Lucia Ruggles Holman was with the first group of missionaries to arrive in Hawaii.

She was the wife of a doctor, Thomas Holman. The couple arrived in 1820 and what makes her diary unusual, according to an article in the Honolulu Star-Bulletin from the 1930s, is that she wrote about things men probably wouldn’t write about, such as meals and the dresses of the people she met.

In her diary, the article says, she describes what happened when their ship, the Thaddeus, anchored off Kailua.

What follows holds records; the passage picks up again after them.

(* ===== verification/MmShares.v ===== *)
(** * Share counts of anonymous frames

    [kernel/mm/src/vm/shares.rs]: a table of the frames that more than one mapping uses, with
    the number of mappings beyond the first.  Several address spaces may use one store through
    views of it; the calls on the views are serialised, so the store is one state and each call
    one step on it, whichever view makes it. *)

From S2P Require Import Prelude MmRegion.
Local Open Scope Z_scope.

Module Shares.

Record ShareSlot := { frame : Z; extra : Z }.
Definition EMPTY : ShareSlot := {| frame := 0; extra := 0 |}.

Inductive Remaining : Type := Last | Shared.

(** The store. *)
Abbreviation t := (list ShareSlot) (only parsing).

(** [new] discards what the slots held; [shared] keeps it. *)
Definition new (slots : t) : t := replicate (length slots) EMPTY.
Definition shared (store : t) : t := store.

Definition index (s : t) (f : Z) : option nat :=
  if f =? 0 then None else position (λ x, frame x =? f) s.
Definition slot (s : t) (f : Z) : option ShareSlot := i ← index s f; s !! i.

Definition count (s : t) (f : Z) : Z :=
  match slot s f with None => 1 | Some x => saturating_add 32 (extra x) 1 end.
Definition free_slots (s : t) : nat := count_if (λ x, frame x =? 0) s.
Definition is_shared (s : t) (f : Z) : bool := match slot s f with Some _ => true | None => false end.
Definition iter (s : t) : list (Z * Z) :=
  (λ x, (frame x, saturating_add 32 (extra x) 1)) <$> filter (λ x, frame x ≠ 0) s.

(** [None] is a panic. *)
Definition share (s : t) (f : Z) : option (t * result unit Vm.Error) :=
  if f =? 0 then Some (s, Err Vm.Mismatch)
  else match index s f with
  | Some i =>
      x ← s !! i;
      match checked_add 32 (extra x) 1 with
      | None => Some (s, Err Vm.Overflow)
      | Some e => Some (<[i := {| frame := frame x; extra := e |}]> s, Ok tt)
      end
  | None =>
      match position (λ x, frame x =? 0) s with
      | None => Some (s, Err Vm.SharesFull)
      | Some i => Some (<[i := {| frame := f; extra := 1 |}]> s, Ok tt)
      end
  end.

Definition unshare (s : t) (f : Z) : option (t * Remaining) :=
  match index s f with
  | None => Some (s, Last)
  | Some i =>
      x ← s !! i;
      e ← checked_sub (extra x) 1;
      Some (<[i := if e =? 0 then EMPTY else {| frame := frame x; extra := e |}]> s, Shared)
  end.

(** ** Invariant and meaning *)

(** A used slot counts at least one mapping beyond the first, and no frame has two slots. *)
Record wf (s : t) : Prop := {
  wf_slot : ∀ i x, s !! i = Some x → frame x ≠ 0 → 1 ≤ extra x ≤ u_max 32;
  wf_unique : ∀ i j x y, s !! i = Some x → s !! j = Some y → frame x ≠ 0 → frame x = frame y → i = j;
}.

I think it’s safe to say that no APEC visitor will have a reception quite as elegant — or as interesting.

But one thing is certain, they will hear the same greeting Lucia Holman received almost 200 years ago — Aloha.

Here’s how the article by Bishop H.B. Restarick describes Holman’s experience.

“On April 7, three days after they had anchored off Kailua, Krimokoo (Kalanimoku) sent to the ship a present of coconuts, bananas, breadfruit, taro, sweet potatoes and two hogs. Then there came out to the Thaddeus a part of the royal family, the high chief and wife, two widows of Kamehameha, and their attendants, 30 persons in all. They came in a large double canoe with an awning. Krimokoo was well dressed in English style and his wife was clad in Chinese silk and ‘tapper’ (tapa).”

“One of the queens wore a striped calico dress, the other a black velvet robe trimmed round the bottom with elegant gilt ‘ribband.’ Each had a beautiful wreath of yellow feathers curiously wrought around the head. The gowns were made in the old continental style with long tight sleeves. All were barefoot.”

“When they came on board they gave their hands to the missionaries and said ‘Aloha.’ Then they took seats and began to admire the ladies and children. One of the old queens who weighed about 350 pounds took Mrs. Holman on her lap and felt her from head to foot and said she, ‘must cow-cow more and be nooe nooe,’ (‘Must eat more and be large.’) The word kau-kau is not Hawaiian and the use of it for ai, ‘to eat,’ they had learned from sailors who got it probably from the Chinese.)